UC Berkeley campus scene tied to a protest poster comparing Trump to Hitler

Berkeley Group Displays Trump-Hitler Poster

A Familiar Berkeley Stunt

A Berkeley-based bookstore tied to the Revolutionary Communist Party appeared on the UC Berkeley campus on April 2 with a poster depicting President Donald Trump as Adolf Hitler and a sign reading “Mein Trumpf.” It is the kind of performance that thrives in college politics, where cardboard outrage is cheaper than an argument and far easier to carry to a table. The group, Revolution Books, says it is an “intellectual, political, and cultural center” for revolution and has stores in Berkeley and New York. It openly supports replacing the current U.S. system with communism, which at least saves everyone the trouble of guessing what it wants.

What Revolution Books Says It Represents

Revolution Books is associated with Bob Avakian and the Revolutionary Communist Party, and the group has promoted what it calls “New Communism.” Avakian also has ties to the Black Panther movement, according to the group’s own history and earlier reporting. The store’s inventory reportedly includes progressive and socialist titles, along with children’s books such as And Tango Makes Three. None of that is a crime, and no one is claiming it is. The point is simpler: if a political group wants to make a case, it should make one. Dressing up a protest sign with the worst possible comparison is not deep thought. It is just loud packaging.

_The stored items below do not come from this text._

(* ===== verification/CachePool.v ===== *)
(** Caches and their pool: [internal/cache/cache.{h,cc}] and [cache_impl.h].

    The objects live in a store by address, so that freeing and aliasing are explicit: an
    access to an object that was deleted is the error [UseAfterFree].  The operations are
    those of a single thread, in which an atomic update is an update and a mutex is not
    contended. *)

From stdpp Require Import gmap strings.
From S2P Require Import Prelude Int64 LinkedList.

(** * Objects *)

Record LruListNode := LruNode { next : node; prev : node }.

#[export] Instance LruListNode_inhabited : Inhabited LruListNode :=
  populate (LruNode nullptr nullptr).

(** [reference_count_] counts two for a strong reference; its least significant bit says
    that there is a weak reference. *)
Record CacheEntryImpl := CacheEntry {
  cache_ : node;
  key_ : string;
  num_bytes_ : Z;
  reference_count_ : Z;
  initialized_ : bool;
  flags_ : Z;
  weak_state_ : node;
}.

Record CacheEntryWeakState := WeakState { weak_references : Z; entry : node }.

(** [pool_] says whether the cache belongs to the pool. *)
Record CacheImpl := Cache {
  pool_ : bool;
  cache_type_ : Z;
  cache_identifier_ : string;
  cache_reference_count_ : Z;
  shards_ : list (gmap string node);
}.

(** [eviction_queue_] is the address of that member, the head of the queue. *)
Record CachePoolImpl := CachePool {
  total_bytes_limit : Z;
  total_bytes_ : Z;
  eviction_queue_ : node;
  caches_ : gmap (Z * string) node;
  strong_references_ : Z;
  weak_references_ : Z;
}.

(** The store.  [links] holds the [LruListNode] part of the entries and the head of the
    queue; the pool is [None] once it was deleted. *)
Record State := Store {
  pool : option CachePoolImpl;
  links : gmap node LruListNode;
  entries : gmap node CacheEntryImpl;
  weak_states : gmap node CacheEntryWeakState;
  caches : gmap node CacheImpl;
}.

Definition with_pool (s : State) (p : CachePoolImpl) : State :=
  Store (Some p) (links s) (entries s) (weak_states s) (caches s).
Definition with_links (s : State) (l : gmap node LruListNode) : State :=
  Store (pool s) l (entries s) (weak_states s) (caches s).
Definition with_entries (s : State) (es : gmap node CacheEntryImpl) : State :=
  Store (pool s) (links s) es (weak_states s) (caches s).
Definition with_weak_states (s : State) (ws : gmap node CacheEntryWeakState) : State :=
  Store (pool s) (links s) (entries s) ws (caches s).
Definition with_caches (s : State) (cs : gmap node CacheImpl) : State :=
  Store (pool s) (links s) (entries s) (weak_states s) cs.

Definition load {A} (m : gmap node A) (n : node) : Result A :=
  match m !! n with Some x => Ok x | None => Err UseAfterFree end.
Definition the_pool (s : State) : Result CachePoolImpl :=
  match pool s with Some p => Ok p | None => Err UseAfterFree end.

Definition with_total_bytes (p : CachePoolImpl) (n : Z) : CachePoolImpl :=
  CachePool (total_bytes_limit p) n (eviction_queue_ p) (caches_ p) (strong_references_ p)
    (weak_references_ p).
Definition with_caches_ (p : CachePoolImpl) (m : gmap (Z * string) node) : CachePoolImpl :=
  CachePool (total_bytes_limit p) (total_bytes_ p) (eviction_queue_ p) m (strong_references_ p)
    (weak_references_ p).
Definition with_strong_references (p : CachePoolImpl) (n : Z) : CachePoolImpl :=
  CachePool (total_bytes_limit p) (total_bytes_ p) (eviction_queue_ p) (caches_ p) n
    (weak_references_ p).
Definition with_weak_references (p : CachePoolImpl) (n : Z) : CachePoolImpl :=
  CachePool (total_bytes_limit p) (total_bytes_ p) (eviction_queue_ p) (caches_ p)
    (strong_references_ p) n.

Definition with_cache_count (c : CacheImpl) (n : Z) : CacheImpl :=
  Cache (pool_ c) (cache_type_ c) (cache_identifier_ c) n (shards_ c).
Definition with_shards (c : CacheImpl) (l : list (gmap string node)) : CacheImpl :=
  Cache (pool_ c) (cache_type_ c) (cache_identifier_ c) (cache_reference_count_ c) l.

Definition with_cache (e : CacheEntryImpl) (c : node) : CacheEntryImpl :=
  CacheEntry c (key_ e) (num_bytes_ e) (reference_count_ e) (initialized_ e) (flags_ e)
    (weak_state_ e).
Definition with_num_bytes (e : CacheEntryImpl) (n : Z) : CacheEntryImpl :=
  CacheEntry (cache_ e) (key_ e) n (reference_count_ e) (initialized_ e) (flags_ e)
    (weak_state_ e).
Definition with_count (e : CacheEntryImpl) (n : Z) : CacheEntryImpl :=
  CacheEntry (cache_ e) (key_ e) (num_bytes_ e) n (initialized_ e) (flags_ e) (weak_state_ e).
Definition with_initialized (e : CacheEntryImpl) (b : bool) : CacheEntryImpl :=
  CacheEntry (cache_ e) (key_ e) (num_bytes_ e) (reference_count_ e) b (flags_ e) (weak_state_ e).
Definition with_flags (e : CacheEntryImpl) (f : Z) : CacheEntryImpl :=
  CacheEntry (cache_ e) (key_ e) (num_bytes_ e) (reference_count_ e) (initialized_ e) f
    (weak_state_ e).
Definition with_weak_state (e : CacheEntryImpl) (w : node) : CacheEntryImpl :=
  CacheEntry (cache_ e) (key_ e) (num_bytes_ e) (reference_count_ e) (initialized_ e) (flags_ e) w.

(** Read an object, change it, write it back. *)
Definition update_pool (s : State) (f : CachePoolImpl -> CachePoolImpl) : Result State :=
  p ← the_pool s; Ok (with_pool s (f p)).
Definition update_entry (s : State) (n : node) (f : CacheEntryImpl -> CacheEntryImpl) : Result State :=
  e ← load (entries s) n; Ok (with_entries s (<[n := f e]> (entries s))).
Definition update_cache (s : State) (n : node) (f : CacheImpl -> CacheImpl) : Result State :=
  c ← load (caches s) n; Ok (with_caches s (<[n := f c]> (caches s))).

#[export] Instance LruListAccessor : ListAccessor State := {
  GetPrev s n := prev (links s !!! n);
  GetNext s n := next (links s !!! n);
  SetPrev s n p := with_links s (<[n := LruNode (next (links s !!! n)) p]> (links s));
  SetNext s n p := with_links s (<[n := LruNode p (prev (links s !!! n))]> (links s));
}.

(** * Reference counts of caches *)

Definition kNumShards : Z := 8.
Definition kStrongReferenceIncrement : Z := kNumShards * 4.
Definition kCachePoolStrongReferenceIncrement : Z := 1.
Definition kNonEmptyShardIncrement : Z := 2.

(** Bitwise complement of a [size_t]. *)
Definition complement (x : Z) : Z := u64 (Z.lnot x).

Definition ShouldDelete (reference_count : Z) : bool :=
  (Z.land reference_count (complement kCachePoolStrongReferenceIncrement) =? 0) ||
  (Z.land reference_count
     (complement (kStrongReferenceIncrement - 1 - kCachePoolStrongReferenceIncrement)) =? 0).

Definition ShouldHoldPoolWeakReference (reference_count : Z) : bool :=
  kStrongReferenceIncrement <=? reference_count.

(** The three counts in one number. *)
Definition packed (strong non_empty_shards : Z) (pool : bool) : Z :=
  kStrongReferenceIncrement * strong + kNonEmptyShardIncrement * non_empty_shards +
  (if pool then kCachePoolStrongReferenceIncrement else 0).

(** [DecrementCacheReferenceCount]: the new state, the old count and the new count. *)
Definition DecrementCacheReferenceCount (s : State) (cache amount : Z) : Result (State * (Z * Z)) :=
  c ← load (caches s) cache;
  let old_count := cache_reference_count_ c in
  let new_count := u64 (old_count - amount) in
  s ← update_cache s cache (fun c => with_cache_count c new_count);
  Ok (s, (old_count, new_count)).

Definition should_delete (counts : Z * Z) : bool :=
  negb (ShouldDelete counts.1) && ShouldDelete counts.2.
Definition should_release_cache_pool_weak_reference (counts : Z * Z) : bool :=
  negb (ShouldHoldPoolWeakReference counts.2).

(** [DecrementReferenceCountWithLock] on a count that wraps by [wrap]: the new count and
    whether the lock is returned. *)
Definition DecrementReferenceCountWithLock (wrap : Z -> Z) (count decrease_amount lock_threshold : Z)
    : Z * bool :=
  if count <=? lock_threshold + decrease_amount then
    let count := wrap (count - decrease_amount) in (count, count <=? lock_threshold)
  else (count - decrease_amount, false).

(** * The pool *)

Definition AcquireWeakReference (s : State) : Result State :=
  update_pool s (fun p => with_weak_references p (u64 (weak_references_ p + 1))).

Campus Politics, With Extra Volume

Students said Revolution Books has appeared on the UC Berkeley campus more than once, and Turning Point USA chapter president John Paul Leon said the group has previously confronted conservative students. Leon also shared video with Campus Reform showing members saying they had to confront “Trump’s MAGA fascism.” He said attempts to talk with them went nowhere, and another student said the group would not explain why it opposed Trump. That is a common pattern on campuses now: a big slogan, a moral pose, and zero interest in the boring part called debate. Berkeley defended the appearance on First Amendment grounds, which is correct in the narrow legal sense and very on-brand for a university that treats controversy like a weather system.